Densher smiled again as for the play, however whimsical, of her humour. "Well yes—something of that sort."
"So that if cognisance has been taken—so far as I'm concerned—it spoils the beauty?"
"It makes the difference that I'm disappointed in the hope—which I confess I entertained—that you'd bring the thing back to me as you had received it."
"You didn't express that hope in your letter."
"I didn't want to. I wanted to leave it to yourself. I wanted—oh yes, if that's what you wish to ask me—to see what you'd do."
"You wanted to measure the possibilities of my departure from delicacy?"
He continued steady now; a kind of ease—from the presence, as in the air, of something he couldn't yet have named—had come to him. "Well, I wanted—in so good a case—to test you."
She was struck—it showed in her face—by his expression. "It is a good case. I doubt whether a better," she said with her eyes on him, "has ever been known."
"The better the case then the better the test!"
"How do you know," she asked in reply to this, "what I'm capable of?"
"I don't, my dear! Only with the seal unbroken I should have known sooner."
"I see"—she took it in. "But I myself shouldn't have known at all. And you wouldn't have known, either, what I do know."

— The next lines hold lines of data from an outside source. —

Lemma searchParams_get_id (p id : string) :
  Url.all_chars isIdChar id = true ->
  Url.searchParams_get {| Url.pathname := p; Url.query := "id=" +:+ id |} "id" = Some id.
Proof.
  intros Hid. unfold Url.searchParams_get. cbn [Url.query]. unfold_append.
  cbn [Url.splitOn Ascii.eqb Bool.eqb].
  rewrite (splitOn_absent "&" id) by (apply id_without; [simpl; tauto | exact Hid]).
  cbn [List.filter JsString.truthy map Url.splitAt Ascii.eqb Bool.eqb].
  change (default "" (Some id)) with id. rewrite (formDecode_id id Hid). reflexivity.
Qed.

Lemma validHost_hostChars (h : string) :
  validHost h = true -> Url.all_chars isHostChar h = true.
Proof.
  unfold validHost. rewrite !andb_true_iff. intros [[[_ Hh] _] _]. revert Hh.
  apply all_chars_impl. intros a Ha.
  now destruct (isDomainChar_facts a Ha) as (_ & _ & _ & -> & _).
Qed.

(** C5: for a valid identifier, the path form /file/d/ID/view and the
    query form open?id=ID of an https URL on a domain name yield the same
    identifier, ID.  The domain name is one that [new URL] takes as it
    is: letters, digits, hyphens and dots, no label that starts with
    xn--, no number at the end. *)
Theorem extractGoogleDriveId_forms (h id : string) :
  validHost h = true ->
  validId id = true ->
  extractGoogleDriveId ("https://" +:+ h +:+ "/file/d/" +:+ id +:+ "/view") = Some id /\
  extractGoogleDriveId ("https://" +:+ h +:+ "/open?id=" +:+ id) = Some id.
Proof.
  unfold validId. intros Hvalid H. apply andb_prop in H as [Hne Hid].
  pose proof (validHost_hostChars h Hvalid) as Hh. split.
  - unfold extractGoogleDriveId. unfold_append. cbn [JsString.truthy negb].
    repeat (rewrite matchAfterMarker_skip by reflexivity).
    rewrite matchAfterMarker_skip by (now apply stripPrefix_before_host).
    rewrite (matchAfterMarker_host h) by exact Hh.
    erewrite matchAfterMarker_here; [reflexivity | reflexivity | | exact Hne].
    now apply takeIdChars_stop.
  - unfold extractGoogleDriveId. rewrite (parse_open_query h id Hvalid Hid).
    unfold_append. cbn [JsString.truthy negb].
    repeat (rewrite matchAfterMarker_skip by reflexivity).
    rewrite matchAfterMarker_skip by (now apply stripPrefix_before_host).
    rewrite (matchAfterMarker_host h) by exact Hh.
    repeat (rewrite matchAfterMarker_skip by reflexivity).
    rewrite (matchAfterMarker_id id Hid).
    cbn [Url.pathname]. replace (JsString.includes "/open" "open") with true by reflexivity.
    rewrite (searchParams_get_id _ id Hid). now rewrite Hne.
Qed.

Lemma extractGoogleDriveId_forms_witness :
  extractGoogleDriveId "https://drive.google.com/file/d/1AbC-_9/view" = Some "1AbC-_9" /\
  extractGoogleDriveId "https://drive.google.com/open?id=1AbC-_9" = Some "1AbC-_9".
Proof.
  apply (extractGoogleDriveId_forms "drive.google.com" "1AbC-_9"); reflexivity.
Defined.

(** The query form is recognized on a path that contains "open" only: the
    uc path of the download URLs is not. *)
Example extractGoogleDriveId_uc :
  extractGoogleDriveId "https://drive.google.com/uc?id=XYZ9" = None.
Proof. reflexivity. Qed.

(** ** aggregateSlides: the split of an over-long content array *)

Lemma ceilDiv_mul_ge (a b : nat) : 0 < b -> a <= ceilDiv a b * b.
Proof.
  intros Hb. unfold ceilDiv.
  pose proof (Nat.div_mod_eq (a + b - 1) b) as E.
  pose proof (Nat.mod_upper_bound (a + b - 1) b) as U. nia.
Qed.

Lemma ceilDiv_le (a b c : nat) : 0 < b -> a <= b * c -> ceilDiv a b <= c.
Proof.
  intros Hb H. unfold ceilDiv.
  enough ((a + b - 1) / b < S c) by lia.
  apply Nat.Div0.div_lt_upper_bound. nia.
Qed.

Lemma ceilDiv_gt (a b c : nat) : 0 < b -> b * c < a -> c < ceilDiv a b.
Proof.
  intros Hb H. unfold ceilDiv.
  apply Nat.div_le_lower_bound; lia.
Qed.

Lemma slice_chunk {A : Type} (l : list A) (a ips : nat) :
  slice l a (Nat.min (a + ips) (length l)) = take ips (drop a l).
Proof.
  unfold slice. destruct (Nat.le_gt_cases (a + ips) (length l)) as [H|H].
  - f_equal. lia.
  - rewrite !take_ge; [reflexivity | rewrite length_drop; lia ..].
Qed.

Lemma chunks_concat {A : Type} (l : list A) (ips n : nat) :
  concat (map (fun k => slice l (k * ips) (Nat.min (k * ips + ips) (length l))) (seq 0 n))
  = take (n * ips) l.
Proof.
  induction n as [|n IH]; [reflexivity|].
  rewrite seq_S, map_app, concat_app, IH. cbn [map concat Nat.add].
  rewrite app_nil_r, slice_chunk, take_take_drop. f_equal. lia.
Qed.
(** The armed timers that remain when the remembered handle [o], if any,
    is cleared. *)
Definition cancelled (o : option positive) (l : list Timer) : list Timer :=
  match o with
  | Some id => filter (fun t => negb (Pos.eqb (timerId t) id)) l
  | None => l
  end.

(** The test of [scheduleNextWord] for the sentence pause. *)
Definition needsSentencePause (a : App) : bool :=
  (0 <? sentencePause a)%Z
  && isSentenceEnd (nth_error (appWords a) (currentWordIndex a)).

(** The timer that [scheduleNextWord] arms, under the handle [id]. *)
Definition scheduledTimer (a : App) (id : positive) : Timer :=
  {| timerId := id;
     timerDelay := baseInterval a;
     timerCallback := if needsSentencePause a then CbSentenceClear
                      else CbAdvance |}.

(** The fields that fix the model and the position. *)
Definition samePosition (a a' : App) : Prop :=
  paragraphs a' = paragraphs a
  /\ appWords a' = appWords a
  /\ currentWordIndex a' = currentWordIndex a
  /\ currentParagraphIndex a' = currentParagraphIndex a
  /\ hasStarted a' = hasStarted a.

(** The position is tracked by the current paragraph once started. *)
Definition Tracked (w : World) : Prop :=
  hasStarted (app w) = true -> inCurrentParagraph (app w).

(** The position invariant as the specification words it: the index is
    within the text, and the current paragraph is the one that holds the
    current word, or the last one at the end of the text. *)
Definition positionClaim (a : App) : Prop :=
  currentWordIndex a <= length (appWords a)
  /\ (if currentWordIndex a <? length (appWords a)
      then exists p,
             nth_error (paragraphs a) (currentParagraphIndex a) = Some p
             /\ startWordIndex p <= currentWordIndex a < paragraphEnd p
      else currentParagraphIndex a = length (paragraphs a) - 1).

(** Events other than the manual steps. *)
Definition notStep (e : Event) : bool := negb (isStepEvent e).

(** Reading the example text at 300 words per minute without sentence
    pause, up to the end of the first paragraph. *)
Definition toParagraphBreak : list Event :=
  [ClickReader; TimerFires 1; TimerFires 2].

(** A text of two words, and the state just after reading starts. *)
Definition twoWords : jsstring := str "a b".

Definition justStarted : World :=
  startReading (initial 300 200 twoWords).

(** The same reading once the first timer has fired: the last word is on
    display. *)
Definition atLastWord : option World := run [TimerFires 1] justStarted.

(** The timer of the sentence pause, under the handle [id]. *)
Definition sentencePauseTimer (a : App) (id : positive) : Timer :=
  {| timerId := id;
     timerDelay := inject_Z (sentencePause a);
     timerCallback := CbSentenceAdvance |}.

(** The three text nodes of the word display. *)
Definition shownWord (w : World) : jsstring * jsstring * jsstring :=
  (wordBefore (dom w), wordFocus (dom w), wordAfter (dom w)).

(** [Stop!] between quotation marks. *)
Definition quotedStop : jsstring :=
  ascii_of_nat 34 :: str "Stop!" ++ [ascii_of_nat 34].

(** ** Vocabulary of the further properties *)

(** The characters of a string that are not white space, in order. *)
Definition inkOf (s : jsstring) : jsstring :=
  filter (fun c => negb (isSpace c)) s.
Arguments inkOf : simpl never.

(** A word as the segmenter produces it: not empty, no white space. *)
Definition isWord (s : jsstring) : bool :=
  nonEmpty s && forallb (fun c => negb (isSpace c)) s.

(** The text with every line feed written as carriage return, line feed,
    and with every line feed written as a lone carriage return. *)
Definition withCRLF (s : jsstring) : jsstring :=
  flat_map (fun c => if Ascii.eqb c LF then [CR; LF] else [c]) s.

Definition withCR (s : jsstring) : jsstring := replaceChar LF CR s.

(** The string holds no carriage return. *)
Definition noCR (s : jsstring) : bool :=
  forallb (fun c => negb (Ascii.eqb c CR)) s.

(** The string holds no line feed. *)
Definition noLF (s : jsstring) : bool :=
  forallb (fun c => negb (Ascii.eqb c LF)) s.

(** Not a letter or digit. *)
Definition isPunct (c : ascii) : bool := negb (isAlnum c).

(** The first character of the string, if any, is not white space. *)
Definition headClean (s : jsstring) : bool :=
  match s with
  | [] => true
  | c :: _ => negb (isSpace c)
  end.

(** A paragraph as [parseText] builds it: its text is a non-empty line
    without surrounding white space, its words are the words of that text
    and there is at least one. *)
Definition paragraphOK (p : Paragraph) : Prop :=
  trim (text p) = text p
  /\ nonEmpty (text p) = true
  /\ noLF (text p) = true
  /\ words p = extractWords (text p)
  /\ 0 < length (words p).

(** The first character of the string, if any, is a letter or a digit. *)
Definition startsWithLetter (s : jsstring) : bool :=
  match s with
  | [] => true
  | c :: _ => isAlnum c
  end.

(** A paragraph as [intelligentSplit] returns it from a text with ink. *)
Definition trimmedInk (p : jsstring) : Prop :=
  trim p = p /\ hasInk p = true.

(** The three flags encode one of three modes, and a playing engine has
    its timer armed. *)
Definition ModeOK (w : World) : Prop :=
  isPaused (app w) = hasStarted (app w) && negb (isPlaying (app w))
  /\ (isPlaying (app w) = true -> pending w <> []).

(** The armed timer is known to the engine under a fresh handle. *)
Definition remembered (w : World) (t : Timer) : Prop :=
  (timerId t < nextTimerId w)%positive
  /\ (intervalId (app w) = Some (timerId t)
      \/ sentencePauseTimeoutId (app w) = Some (timerId t)).

(** The parts of a split as a triple. *)
Definition splitParts (s : Split) : jsstring * jsstring * jsstring :=
  (before s, focus s, after s).

(** The world in which [advanceWord] has incremented the word index. *)
Definition stepped (w : World) : World :=
  updApp (fun a => set_currentWordIndex (currentWordIndex a + 1) a) w.

(** The status that ends a paragraph: a paragraph break when another
    paragraph follows, the end of the text otherwise. *)
Definition breakMessage (a : App) : Message :=
  if currentParagraphIndex a <? length (paragraphs a) - 1
  then MsgEndOfParagraph else MsgDone.

(** A text of one word, and the state just after reading starts. *)
Definition oneWordStarted : World :=
  startReading (initial 300 200 (str "a")).

(** The timer armed by the start of reading at 300 words per minute on a
    word that does not end a sentence. *)
Definition firstTimer : Timer :=
  {| timerId := 1; timerDelay := (60000 # 300)%Q; timerCallback := CbAdvance |}.

(** A text of two paragraphs of one word each, and the state of its
    reading once the timer of the first word has fired: the break after
    the first paragraph. *)
Definition twoLines : jsstring := str "a" ++ [LF] ++ str "b".

Definition atParagraphBreak : World :=
  match run [ClickReader; TimerFires 1] (initial 300 200 twoLines) with
  | Some w => w
  | None => initial 300 200 twoLines
  end.

(** The steps that go back, by click or by key. *)
Definition isBackStep (e : Event) : bool :=
  match e with
  | ClickPrev | KeyDown ArrowLeft => true
  | _ => false
  end.

(** The index a manual step aims at: one word back, but not before the
    first word; one word forward, but not past the last word. *)
Definition stepTarget (e : Event) (a : App) : nat :=
  if isBackStep e then currentWordIndex a - 1
  else if currentWordIndex a <? length (appWords a) - 1
       then currentWordIndex a + 1
       else currentWordIndex a.

(** The host fires the armed timer, [n] times in a row; without an armed
    timer nothing happens. *)
Definition fireArmed (w : World) : option World :=
  match pending w with
  | t :: _ => fireTimer (timerId t) w
  | [] => Some w
  end.

Fixpoint fireArmedTimes (n : nat) (w : World) : option World :=
  match n with
  | 0 => Some w
  | S n' => match fireArmed w with
            | Some w' => fireArmedTimes n' w'
            | None => None
            end
  end.

(** The engine has stopped at the end of paragraph [p], the [j]-th of
    [ps], with the status of the break on display. *)
Definition stoppedAtEnd (ps : list Paragraph) (j : nat) (p : Paragraph)
    (w' : World) : Prop :=
  isPlaying (app w') = false
  /\ currentWordIndex (app w') = paragraphEnd p
  /\ currentParagraphIndex (app w') = j
  /\ paragraphs (app w') = ps
  /\ pending w' = []
  /\ statusText (dom w')
     = (if j <? length ps - 1 then MsgEndOfParagraph else MsgDone)
  /\ statusBreak (dom w') = true.






(* ================================================================== *)
(** * Properties of the ORP calculator                                 *)
(* ================================================================== *)

Section LeadingLoop.

Let punct := fun c => negb (isAlnum c).

Lemma nth_error_middle (pre suf : jsstring) (c : ascii) :
  nth_error (pre ++ c :: suf) (length pre) = Some c.
Proof.
  induction pre as [|x pre IH]; simpl; auto.
Qed.

(** The loop, entered at index [length pre] with [count], stops at the
    first letter or digit of the remaining suffix. *)
Lemma leadingLoop_suffix (suf pre : jsstring) (count : nat) :
  leadingLoop (length suf) (pre ++ suf) (length pre) count
  = count + length (takeWhile punct suf).
Proof.
  revert pre count.
  induction suf as [|c suf IH]; intros pre count; simpl.
  - lia.
  - assert (Hlt : (length pre <? length (pre ++ c :: suf)) = true).
    { apply Nat.ltb_lt. rewrite length_app. simpl. lia. }
    rewrite Hlt, nth_error_middle.
    unfold punct at 1.
    destruct (isAlnum c); simpl.
    + lia.
    + specialize (IH (pre ++ [c]) (S count)).
      rewrite <- app_assoc in IH. simpl in IH.
      rewrite length_app in IH. simpl in IH.
      rewrite Nat.add_1_r in IH.
      rewrite IH. lia.
Qed.

Lemma leadingPunctuation_run (word : jsstring) :
  leadingPunctuation word = leadingRun word.
Proof.
  unfold leadingPunctuation, leadingRun.
  apply (leadingLoop_suffix word [] 0).
Qed.

Lemma leadingRun_clean_le (word : jsstring) :
  leadingRun word + length (cleanWord word) <= length word.
Proof.
  unfold leadingRun, cleanWord.
  induction word as [|c word IH]; simpl; auto.
  destruct (isAlnum c) eqn:E; simpl.
  - pose proof (filter_length_le isAlnum word). lia.
  - lia.
Qed.

End LeadingLoop.

Lemma orpIndex_table (n : nat) : orpIndex n = offsetTable n.
Proof.
  unfold orpIndex, offsetTable.
  repeat match goal with
         | |- context [?a <=? ?b] => destruct (Nat.leb_spec a b)
         end; try reflexivity; lia.
Qed.

Lemma offsetTable_le (n : nat) : offsetTable n <= n.
Proof.
  unfold offsetTable.
  repeat match goal with
         | |- context [?a <=? ?b] => destruct (Nat.leb_spec a b)
         end; lia.
Qed.

(** C3. [calculateORP W] is the number of leading non-alphanumeric
    characters of [W] plus the offset that the table of the specification
    gives for the length of [W] without its non-alphanumeric characters
    (0 for 0-2, 1 for 3-5, 2 for 6-9, 3 for 10-13, 4 from 14 on); the seven
    table checks of the specification hold. *)
Theorem calculateORP_leading_plus_offset :
  (forall W : jsstring,
     calculateORP W = leadingRun W + offsetTable (length (filter isAlnum W)))
  /\ (forall n, offsetTable n =
        if n <=? 2 then 0 else if n <=? 5 then 1 else if n <=? 9 then 2
        else if n <=? 13 then 3 else 4)
  /\ calculateORP (str "I") = 0
  /\ calculateORP (str "to") = 0
  /\ calculateORP (str "cat") = 1
  /\ calculateORP (str "world") = 1
  /\ calculateORP (str "reading") = 2
  /\ calculateORP (str "information") = 3
  /\ calculateORP quotedHello = 2.
Proof.
  split.
  - intros W. unfold calculateORP.
    rewrite leadingPunctuation_run, orpIndex_table. reflexivity.
  - repeat split; reflexivity.
Qed.

(** C9. [calculateORP] is a function of its argument (one result for each
    word) and its result lies between 0 and the length of the word; on a
    word without any letter or digit the result is the length. *)
Theorem calculateORP_deterministic_bounded :
  forall W : jsstring,
    (exists! r, calculateORP W = r)
    /\ 0 <= calculateORP W <= length W
    /\ (if forallb (fun c => negb (isAlnum c)) W
        then calculateORP W = length W else calculateORP W < length W).
Proof.
  intros W. split; [|split].
  - exists (calculateORP W). split; [reflexivity|]. intros r Hr. exact Hr.
  - split; [lia|].
    unfold calculateORP. rewrite leadingPunctuation_run, orpIndex_table.
    pose proof (leadingRun_clean_le W).
    pose proof (offsetTable_le (length (cleanWord W))). lia.
  - unfold calculateORP. rewrite leadingPunctuation_run, orpIndex_table.
    unfold leadingRun, cleanWord.
    induction W as [|c W IH]; simpl.
    + reflexivity.
    + destruct (isAlnum c) eqn:E; simpl.
      * pose proof (offsetTable_le (S (length (filter isAlnum W)))) as Hle.
        pose proof (filter_length_le isAlnum W) as Hf.
        assert (offsetTable (S (length (filter isAlnum W)))
                < S (length (filter isAlnum W))).
        { unfold offsetTable.
          repeat match goal with
                 | |- context [?a <=? ?b] => destruct (Nat.leb_spec a b)
                 end; lia. }
        lia.
      * destruct (forallb (fun c0 => negb (isAlnum c0)) W); lia.
Qed.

"Let me tell you at once," he returned, "that if you've been moved to correct my ignorance I very particularly request you not to."
She just hesitated. "Are you afraid of the effect of the corrections? Can you only do it by doing it blindly?"
He waited a moment. "What is it that you speak of my doing?"
"Why the only thing in the world that I take you as thinking of. Not accepting—what she has done. Isn't there some regular name in such cases? Not taking up the bequest."
"There's something you forget in it," he said after a moment. "My asking you to join with me in doing so."
Her wonder but made her softer, yet at the same time didn't make her less firm. "How can I 'join' in a matter with which I've nothing to do?"
"How? By a single word."
"And what word?"
"Your consent to my giving up."
"My consent has no meaning when I can't prevent you."
"You can perfectly prevent me. Understand that well," he said.
She seemed to face a threat in it. "You mean you won't give up if I don't consent?"
"Yes. I do nothing."
"That, as I understand, is accepting."
Densher paused. "I do nothing formal."
"You won't, I suppose you mean, touch the money."
"I won't touch the money."
It had a sound—though he had been coming to it—that made for gravity. "Who then in such an event will?"
"Any one who wants or who can."
Again a little she said nothing: she might say too much. But by the time she spoke he had covered ground. "How can I touch it but through you?"
"You can't. Any more," he added, "than I can renounce it except through you."
"Oh ever so much less! There's nothing," she explained, "in my power."
"I'm in your power," Merton Densher said.
"In what way?"
"In the way I show—and the way I've always shown. When have I shown," he asked as with a sudden cold impatience, "anything else? You surely must feel—so that you needn't wish to appear to spare me in it—how you 'have' me."
"It's very good of you, my dear," she nervously laughed, "to put me so thoroughly up to it!"
"I put you up to nothing. I didn't even put you up to the chance that, as I said a few moments ago, I saw for you in forwarding that thing. Your liberty is therefore in every way complete."
It had come to the point really that they showed each other pale faces, and that all the unspoken between them looked out of their eyes in a dim terror of their further conflict. Something even rose between them in one of their short silences—something that was like an appeal from each to the other not to be too true. Their necessity was somehow before them, but which of them must meet it first? "Thank you!" Kate said for his word about her freedom, but taking for the minute no further action on it. It was blest at least that all ironies failed them, and during another slow moment their very sense of it cleared the air.